• Description of the task: Look through the records below for the line with "Theorem more_headers_fewer_records docx_Document". Return that line and each one after it up to and including the line with "input_file table_name headers'", exactly.
──────── Records for the exercise ────────
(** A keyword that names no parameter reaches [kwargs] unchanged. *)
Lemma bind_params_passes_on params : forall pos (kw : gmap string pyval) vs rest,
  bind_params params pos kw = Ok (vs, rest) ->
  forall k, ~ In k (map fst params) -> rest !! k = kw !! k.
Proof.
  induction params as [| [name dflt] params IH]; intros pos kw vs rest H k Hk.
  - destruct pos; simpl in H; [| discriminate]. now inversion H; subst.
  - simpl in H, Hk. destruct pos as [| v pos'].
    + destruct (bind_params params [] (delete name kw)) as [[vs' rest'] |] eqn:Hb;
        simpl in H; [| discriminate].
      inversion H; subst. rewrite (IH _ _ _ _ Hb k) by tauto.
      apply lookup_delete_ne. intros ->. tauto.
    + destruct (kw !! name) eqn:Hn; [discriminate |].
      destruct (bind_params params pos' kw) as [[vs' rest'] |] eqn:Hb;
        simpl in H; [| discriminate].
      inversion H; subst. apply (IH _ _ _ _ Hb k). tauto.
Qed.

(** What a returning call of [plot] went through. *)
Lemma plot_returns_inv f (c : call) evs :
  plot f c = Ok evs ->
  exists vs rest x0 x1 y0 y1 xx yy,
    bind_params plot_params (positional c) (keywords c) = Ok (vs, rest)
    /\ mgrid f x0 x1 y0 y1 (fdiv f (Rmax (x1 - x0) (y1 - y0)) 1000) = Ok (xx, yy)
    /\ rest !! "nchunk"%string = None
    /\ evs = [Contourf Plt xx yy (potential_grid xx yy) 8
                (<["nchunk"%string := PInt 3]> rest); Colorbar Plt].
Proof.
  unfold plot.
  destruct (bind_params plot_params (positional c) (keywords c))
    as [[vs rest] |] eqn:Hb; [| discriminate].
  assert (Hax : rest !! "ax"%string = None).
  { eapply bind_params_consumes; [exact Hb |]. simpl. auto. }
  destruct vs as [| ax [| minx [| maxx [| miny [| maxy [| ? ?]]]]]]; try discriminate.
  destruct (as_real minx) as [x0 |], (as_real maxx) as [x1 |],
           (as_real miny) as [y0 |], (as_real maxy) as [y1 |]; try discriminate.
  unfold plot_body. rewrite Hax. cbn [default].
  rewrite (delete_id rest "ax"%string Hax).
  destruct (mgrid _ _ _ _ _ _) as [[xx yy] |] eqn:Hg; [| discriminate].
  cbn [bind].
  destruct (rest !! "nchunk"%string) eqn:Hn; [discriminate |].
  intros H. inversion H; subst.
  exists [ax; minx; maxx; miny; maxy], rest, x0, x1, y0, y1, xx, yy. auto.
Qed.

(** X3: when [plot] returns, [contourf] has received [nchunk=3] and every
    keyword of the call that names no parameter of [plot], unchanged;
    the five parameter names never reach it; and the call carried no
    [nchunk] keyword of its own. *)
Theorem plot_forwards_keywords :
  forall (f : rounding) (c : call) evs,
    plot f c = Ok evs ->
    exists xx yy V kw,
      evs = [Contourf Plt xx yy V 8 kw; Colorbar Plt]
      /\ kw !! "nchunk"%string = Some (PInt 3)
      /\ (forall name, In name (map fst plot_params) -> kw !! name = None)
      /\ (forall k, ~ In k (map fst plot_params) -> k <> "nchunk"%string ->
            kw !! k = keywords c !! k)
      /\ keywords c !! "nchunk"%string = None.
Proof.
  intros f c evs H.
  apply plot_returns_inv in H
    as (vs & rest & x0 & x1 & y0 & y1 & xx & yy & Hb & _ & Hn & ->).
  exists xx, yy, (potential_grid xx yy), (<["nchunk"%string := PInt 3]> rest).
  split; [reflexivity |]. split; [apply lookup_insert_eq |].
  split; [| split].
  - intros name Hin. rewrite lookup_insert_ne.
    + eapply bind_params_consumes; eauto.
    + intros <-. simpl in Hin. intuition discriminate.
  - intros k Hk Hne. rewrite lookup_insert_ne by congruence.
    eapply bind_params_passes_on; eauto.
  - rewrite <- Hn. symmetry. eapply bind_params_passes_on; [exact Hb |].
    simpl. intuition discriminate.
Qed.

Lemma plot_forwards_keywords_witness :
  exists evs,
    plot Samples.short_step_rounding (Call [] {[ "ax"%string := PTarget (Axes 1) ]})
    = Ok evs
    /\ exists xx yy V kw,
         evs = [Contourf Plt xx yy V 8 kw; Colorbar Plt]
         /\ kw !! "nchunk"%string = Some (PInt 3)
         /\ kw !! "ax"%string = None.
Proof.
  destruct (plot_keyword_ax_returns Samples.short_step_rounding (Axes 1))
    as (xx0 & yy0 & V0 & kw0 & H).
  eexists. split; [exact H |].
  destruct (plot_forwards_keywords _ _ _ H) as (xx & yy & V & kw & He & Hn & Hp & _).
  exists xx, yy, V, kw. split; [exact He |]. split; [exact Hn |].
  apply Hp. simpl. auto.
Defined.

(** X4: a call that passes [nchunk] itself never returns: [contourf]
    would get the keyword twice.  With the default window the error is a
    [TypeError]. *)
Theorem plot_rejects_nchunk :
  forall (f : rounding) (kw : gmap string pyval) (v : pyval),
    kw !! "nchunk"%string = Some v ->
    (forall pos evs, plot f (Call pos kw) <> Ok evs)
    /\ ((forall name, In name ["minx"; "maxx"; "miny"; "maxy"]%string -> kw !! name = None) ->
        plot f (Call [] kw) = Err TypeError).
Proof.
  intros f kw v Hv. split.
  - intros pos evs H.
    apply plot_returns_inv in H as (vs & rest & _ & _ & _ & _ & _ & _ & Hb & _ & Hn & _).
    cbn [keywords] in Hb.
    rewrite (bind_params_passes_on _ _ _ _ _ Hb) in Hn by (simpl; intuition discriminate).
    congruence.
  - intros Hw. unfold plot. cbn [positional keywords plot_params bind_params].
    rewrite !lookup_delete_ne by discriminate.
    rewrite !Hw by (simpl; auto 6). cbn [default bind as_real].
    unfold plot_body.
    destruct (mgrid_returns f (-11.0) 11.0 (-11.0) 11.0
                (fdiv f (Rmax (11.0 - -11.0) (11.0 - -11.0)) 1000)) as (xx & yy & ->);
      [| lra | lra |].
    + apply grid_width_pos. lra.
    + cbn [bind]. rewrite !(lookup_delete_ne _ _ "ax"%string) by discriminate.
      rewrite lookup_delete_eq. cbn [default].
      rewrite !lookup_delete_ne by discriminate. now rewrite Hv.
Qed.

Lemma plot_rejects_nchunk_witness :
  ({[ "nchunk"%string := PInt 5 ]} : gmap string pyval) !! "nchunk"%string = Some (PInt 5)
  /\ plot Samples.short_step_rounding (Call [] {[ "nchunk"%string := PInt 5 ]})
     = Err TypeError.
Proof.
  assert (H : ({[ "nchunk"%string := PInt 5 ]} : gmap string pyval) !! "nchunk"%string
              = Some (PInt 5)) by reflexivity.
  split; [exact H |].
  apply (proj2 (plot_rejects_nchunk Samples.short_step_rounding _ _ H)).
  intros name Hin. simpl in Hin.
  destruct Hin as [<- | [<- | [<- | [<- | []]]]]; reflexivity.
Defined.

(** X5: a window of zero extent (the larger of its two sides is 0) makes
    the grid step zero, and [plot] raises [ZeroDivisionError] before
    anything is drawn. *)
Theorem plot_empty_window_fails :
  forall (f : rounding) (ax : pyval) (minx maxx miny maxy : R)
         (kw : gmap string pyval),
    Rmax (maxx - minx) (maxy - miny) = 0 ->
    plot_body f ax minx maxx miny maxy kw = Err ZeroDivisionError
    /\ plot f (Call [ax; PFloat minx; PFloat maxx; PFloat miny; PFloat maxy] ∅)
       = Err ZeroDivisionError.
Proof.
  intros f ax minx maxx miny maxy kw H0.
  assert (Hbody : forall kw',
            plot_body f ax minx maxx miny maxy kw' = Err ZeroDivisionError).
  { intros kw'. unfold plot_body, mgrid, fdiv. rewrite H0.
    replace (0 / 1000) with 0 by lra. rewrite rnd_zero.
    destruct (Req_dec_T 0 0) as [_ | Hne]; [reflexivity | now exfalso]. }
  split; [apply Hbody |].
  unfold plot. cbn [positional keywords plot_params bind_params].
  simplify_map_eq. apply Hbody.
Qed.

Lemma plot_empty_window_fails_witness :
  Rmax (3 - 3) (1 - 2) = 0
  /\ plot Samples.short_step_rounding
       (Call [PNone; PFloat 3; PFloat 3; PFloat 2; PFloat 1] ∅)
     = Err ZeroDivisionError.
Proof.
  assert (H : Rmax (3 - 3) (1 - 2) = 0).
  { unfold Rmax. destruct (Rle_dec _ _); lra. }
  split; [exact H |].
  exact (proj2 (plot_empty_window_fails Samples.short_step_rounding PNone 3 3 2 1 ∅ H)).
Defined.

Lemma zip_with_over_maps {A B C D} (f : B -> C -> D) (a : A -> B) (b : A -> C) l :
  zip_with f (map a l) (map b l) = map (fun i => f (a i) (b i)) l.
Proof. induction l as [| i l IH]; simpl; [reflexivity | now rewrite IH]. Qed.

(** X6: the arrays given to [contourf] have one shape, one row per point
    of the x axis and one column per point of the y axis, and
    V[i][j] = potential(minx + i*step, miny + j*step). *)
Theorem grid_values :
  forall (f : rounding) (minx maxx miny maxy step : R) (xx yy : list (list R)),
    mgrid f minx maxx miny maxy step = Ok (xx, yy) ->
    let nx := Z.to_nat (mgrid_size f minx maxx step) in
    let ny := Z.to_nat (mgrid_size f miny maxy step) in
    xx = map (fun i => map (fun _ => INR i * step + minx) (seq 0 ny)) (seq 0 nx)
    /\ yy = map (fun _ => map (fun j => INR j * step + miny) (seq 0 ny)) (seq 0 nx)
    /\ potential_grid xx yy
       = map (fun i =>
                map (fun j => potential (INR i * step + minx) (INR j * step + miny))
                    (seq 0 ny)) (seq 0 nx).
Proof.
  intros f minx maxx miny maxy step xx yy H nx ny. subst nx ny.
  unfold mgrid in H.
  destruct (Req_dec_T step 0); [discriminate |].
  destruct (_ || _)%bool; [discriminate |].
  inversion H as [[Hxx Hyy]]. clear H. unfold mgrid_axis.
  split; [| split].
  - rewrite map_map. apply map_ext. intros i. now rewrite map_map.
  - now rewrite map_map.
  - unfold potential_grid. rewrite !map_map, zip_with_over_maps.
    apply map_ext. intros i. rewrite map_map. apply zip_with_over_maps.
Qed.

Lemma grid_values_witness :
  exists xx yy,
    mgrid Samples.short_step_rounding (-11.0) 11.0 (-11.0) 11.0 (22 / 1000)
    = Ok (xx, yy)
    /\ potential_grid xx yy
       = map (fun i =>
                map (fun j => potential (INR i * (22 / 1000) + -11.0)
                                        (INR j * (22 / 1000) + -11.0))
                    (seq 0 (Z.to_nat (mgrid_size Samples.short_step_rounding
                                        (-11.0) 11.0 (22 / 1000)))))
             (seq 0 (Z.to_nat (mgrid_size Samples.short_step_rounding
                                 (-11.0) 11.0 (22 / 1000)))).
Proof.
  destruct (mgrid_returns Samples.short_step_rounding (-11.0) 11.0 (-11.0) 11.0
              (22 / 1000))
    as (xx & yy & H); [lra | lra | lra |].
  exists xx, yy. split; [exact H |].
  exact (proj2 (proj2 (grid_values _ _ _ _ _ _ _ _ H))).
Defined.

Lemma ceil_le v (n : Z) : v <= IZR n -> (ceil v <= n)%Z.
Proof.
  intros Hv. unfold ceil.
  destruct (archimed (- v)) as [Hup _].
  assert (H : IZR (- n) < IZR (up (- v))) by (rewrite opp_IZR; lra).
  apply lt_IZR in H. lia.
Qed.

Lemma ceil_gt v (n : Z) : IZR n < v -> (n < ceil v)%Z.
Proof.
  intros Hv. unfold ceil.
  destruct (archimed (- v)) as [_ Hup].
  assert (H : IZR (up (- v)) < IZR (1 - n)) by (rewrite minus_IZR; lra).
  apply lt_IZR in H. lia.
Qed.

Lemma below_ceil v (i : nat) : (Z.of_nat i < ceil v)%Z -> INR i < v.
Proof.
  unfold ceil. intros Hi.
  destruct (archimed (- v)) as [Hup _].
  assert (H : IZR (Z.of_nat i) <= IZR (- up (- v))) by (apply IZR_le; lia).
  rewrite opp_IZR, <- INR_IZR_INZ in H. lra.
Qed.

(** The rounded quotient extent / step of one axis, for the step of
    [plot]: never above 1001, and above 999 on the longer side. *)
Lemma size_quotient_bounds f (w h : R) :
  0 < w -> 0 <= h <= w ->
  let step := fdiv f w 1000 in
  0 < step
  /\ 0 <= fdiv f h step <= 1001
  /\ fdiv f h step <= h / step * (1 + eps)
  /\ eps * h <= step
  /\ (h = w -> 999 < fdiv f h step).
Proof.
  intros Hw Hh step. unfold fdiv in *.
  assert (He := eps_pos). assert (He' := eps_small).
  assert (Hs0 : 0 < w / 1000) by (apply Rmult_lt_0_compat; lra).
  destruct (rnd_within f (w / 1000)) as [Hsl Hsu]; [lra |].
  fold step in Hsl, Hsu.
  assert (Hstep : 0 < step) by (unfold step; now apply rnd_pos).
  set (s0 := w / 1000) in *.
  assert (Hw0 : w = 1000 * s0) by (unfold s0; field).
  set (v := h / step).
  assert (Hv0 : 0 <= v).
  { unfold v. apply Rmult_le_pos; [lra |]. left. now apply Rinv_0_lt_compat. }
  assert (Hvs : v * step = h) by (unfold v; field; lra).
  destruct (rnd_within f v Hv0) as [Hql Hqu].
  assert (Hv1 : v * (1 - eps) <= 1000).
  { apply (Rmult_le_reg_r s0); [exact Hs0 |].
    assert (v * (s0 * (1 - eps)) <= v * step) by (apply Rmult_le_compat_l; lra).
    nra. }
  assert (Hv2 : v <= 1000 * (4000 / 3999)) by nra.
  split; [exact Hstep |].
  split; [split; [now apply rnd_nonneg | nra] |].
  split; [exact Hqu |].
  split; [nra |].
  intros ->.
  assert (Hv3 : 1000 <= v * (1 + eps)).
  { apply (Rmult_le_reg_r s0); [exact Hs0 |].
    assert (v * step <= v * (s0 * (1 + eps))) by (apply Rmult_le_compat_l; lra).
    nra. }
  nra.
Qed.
────────
──────── Records for the exercise ────────
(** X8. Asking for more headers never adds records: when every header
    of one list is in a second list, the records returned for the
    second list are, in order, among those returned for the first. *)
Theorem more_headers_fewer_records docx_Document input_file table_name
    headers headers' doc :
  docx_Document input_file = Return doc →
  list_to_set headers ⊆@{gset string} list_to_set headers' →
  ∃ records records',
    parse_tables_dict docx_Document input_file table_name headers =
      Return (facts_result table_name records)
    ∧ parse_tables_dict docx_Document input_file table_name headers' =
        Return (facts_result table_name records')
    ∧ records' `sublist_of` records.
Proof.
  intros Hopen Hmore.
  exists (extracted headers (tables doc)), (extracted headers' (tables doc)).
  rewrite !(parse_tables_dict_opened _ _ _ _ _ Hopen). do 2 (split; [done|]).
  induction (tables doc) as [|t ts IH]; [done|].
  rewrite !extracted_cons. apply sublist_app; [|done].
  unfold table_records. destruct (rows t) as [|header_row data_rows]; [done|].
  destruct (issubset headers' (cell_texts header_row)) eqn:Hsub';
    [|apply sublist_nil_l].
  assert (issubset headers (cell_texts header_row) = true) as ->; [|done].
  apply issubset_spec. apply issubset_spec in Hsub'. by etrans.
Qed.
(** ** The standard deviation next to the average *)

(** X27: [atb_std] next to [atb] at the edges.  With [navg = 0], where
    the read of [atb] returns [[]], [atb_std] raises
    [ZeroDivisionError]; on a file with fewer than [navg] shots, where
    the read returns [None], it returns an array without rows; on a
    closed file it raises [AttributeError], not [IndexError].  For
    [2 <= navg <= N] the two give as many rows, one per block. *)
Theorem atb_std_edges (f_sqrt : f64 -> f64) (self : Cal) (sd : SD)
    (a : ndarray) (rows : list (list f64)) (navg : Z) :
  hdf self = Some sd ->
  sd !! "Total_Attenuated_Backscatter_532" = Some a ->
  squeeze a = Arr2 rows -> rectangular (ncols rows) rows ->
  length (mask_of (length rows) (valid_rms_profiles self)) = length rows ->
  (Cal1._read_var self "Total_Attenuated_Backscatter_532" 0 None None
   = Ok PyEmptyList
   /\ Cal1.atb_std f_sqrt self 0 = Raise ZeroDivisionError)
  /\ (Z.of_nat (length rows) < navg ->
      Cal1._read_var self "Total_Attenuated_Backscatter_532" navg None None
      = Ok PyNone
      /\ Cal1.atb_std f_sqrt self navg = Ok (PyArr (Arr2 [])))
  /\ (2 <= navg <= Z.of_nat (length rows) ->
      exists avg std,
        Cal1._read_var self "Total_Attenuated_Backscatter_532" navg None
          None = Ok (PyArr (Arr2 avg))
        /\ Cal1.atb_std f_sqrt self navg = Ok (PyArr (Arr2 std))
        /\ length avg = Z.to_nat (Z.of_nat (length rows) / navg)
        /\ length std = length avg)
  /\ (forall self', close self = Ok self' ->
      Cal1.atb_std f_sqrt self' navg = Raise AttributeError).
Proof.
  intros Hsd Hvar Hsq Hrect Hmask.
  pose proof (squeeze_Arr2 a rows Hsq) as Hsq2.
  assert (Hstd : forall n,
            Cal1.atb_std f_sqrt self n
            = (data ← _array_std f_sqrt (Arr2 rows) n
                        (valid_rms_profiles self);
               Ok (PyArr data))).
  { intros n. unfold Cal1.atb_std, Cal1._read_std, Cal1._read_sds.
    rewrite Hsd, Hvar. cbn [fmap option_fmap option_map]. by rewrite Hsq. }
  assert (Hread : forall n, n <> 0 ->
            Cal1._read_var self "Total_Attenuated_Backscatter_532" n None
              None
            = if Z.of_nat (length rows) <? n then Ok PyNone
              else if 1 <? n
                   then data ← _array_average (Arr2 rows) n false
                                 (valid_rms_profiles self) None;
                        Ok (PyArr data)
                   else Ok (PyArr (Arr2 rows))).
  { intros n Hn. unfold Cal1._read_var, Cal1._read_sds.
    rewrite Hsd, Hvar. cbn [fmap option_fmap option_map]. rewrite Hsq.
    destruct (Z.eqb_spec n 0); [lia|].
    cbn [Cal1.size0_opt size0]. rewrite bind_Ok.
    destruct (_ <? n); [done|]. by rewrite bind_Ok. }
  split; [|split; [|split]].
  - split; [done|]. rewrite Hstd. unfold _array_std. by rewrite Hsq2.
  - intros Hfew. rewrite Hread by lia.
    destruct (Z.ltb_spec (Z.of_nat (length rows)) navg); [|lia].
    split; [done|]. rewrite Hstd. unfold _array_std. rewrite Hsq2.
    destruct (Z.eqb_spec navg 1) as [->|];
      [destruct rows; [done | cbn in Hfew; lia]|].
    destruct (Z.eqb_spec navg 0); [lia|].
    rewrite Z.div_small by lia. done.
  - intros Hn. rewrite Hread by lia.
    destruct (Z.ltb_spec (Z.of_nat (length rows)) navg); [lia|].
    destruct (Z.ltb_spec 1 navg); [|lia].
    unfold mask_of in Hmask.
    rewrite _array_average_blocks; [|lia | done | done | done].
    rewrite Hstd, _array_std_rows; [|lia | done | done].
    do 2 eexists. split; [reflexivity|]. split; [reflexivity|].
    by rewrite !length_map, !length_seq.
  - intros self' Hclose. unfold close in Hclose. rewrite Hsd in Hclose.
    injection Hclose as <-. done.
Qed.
────────
• Written answer:
Theorem more_headers_fewer_records docx_Document input_file table_name
    headers headers' doc :
  docx_Document input_file = Return doc →
  list_to_set headers ⊆@{gset string} list_to_set headers' →
  ∃ records records',
    parse_tables_dict docx_Document input_file table_name headers =
      Return (facts_result table_name records)
    ∧ parse_tables_dict docx_Document input_file table_name headers' =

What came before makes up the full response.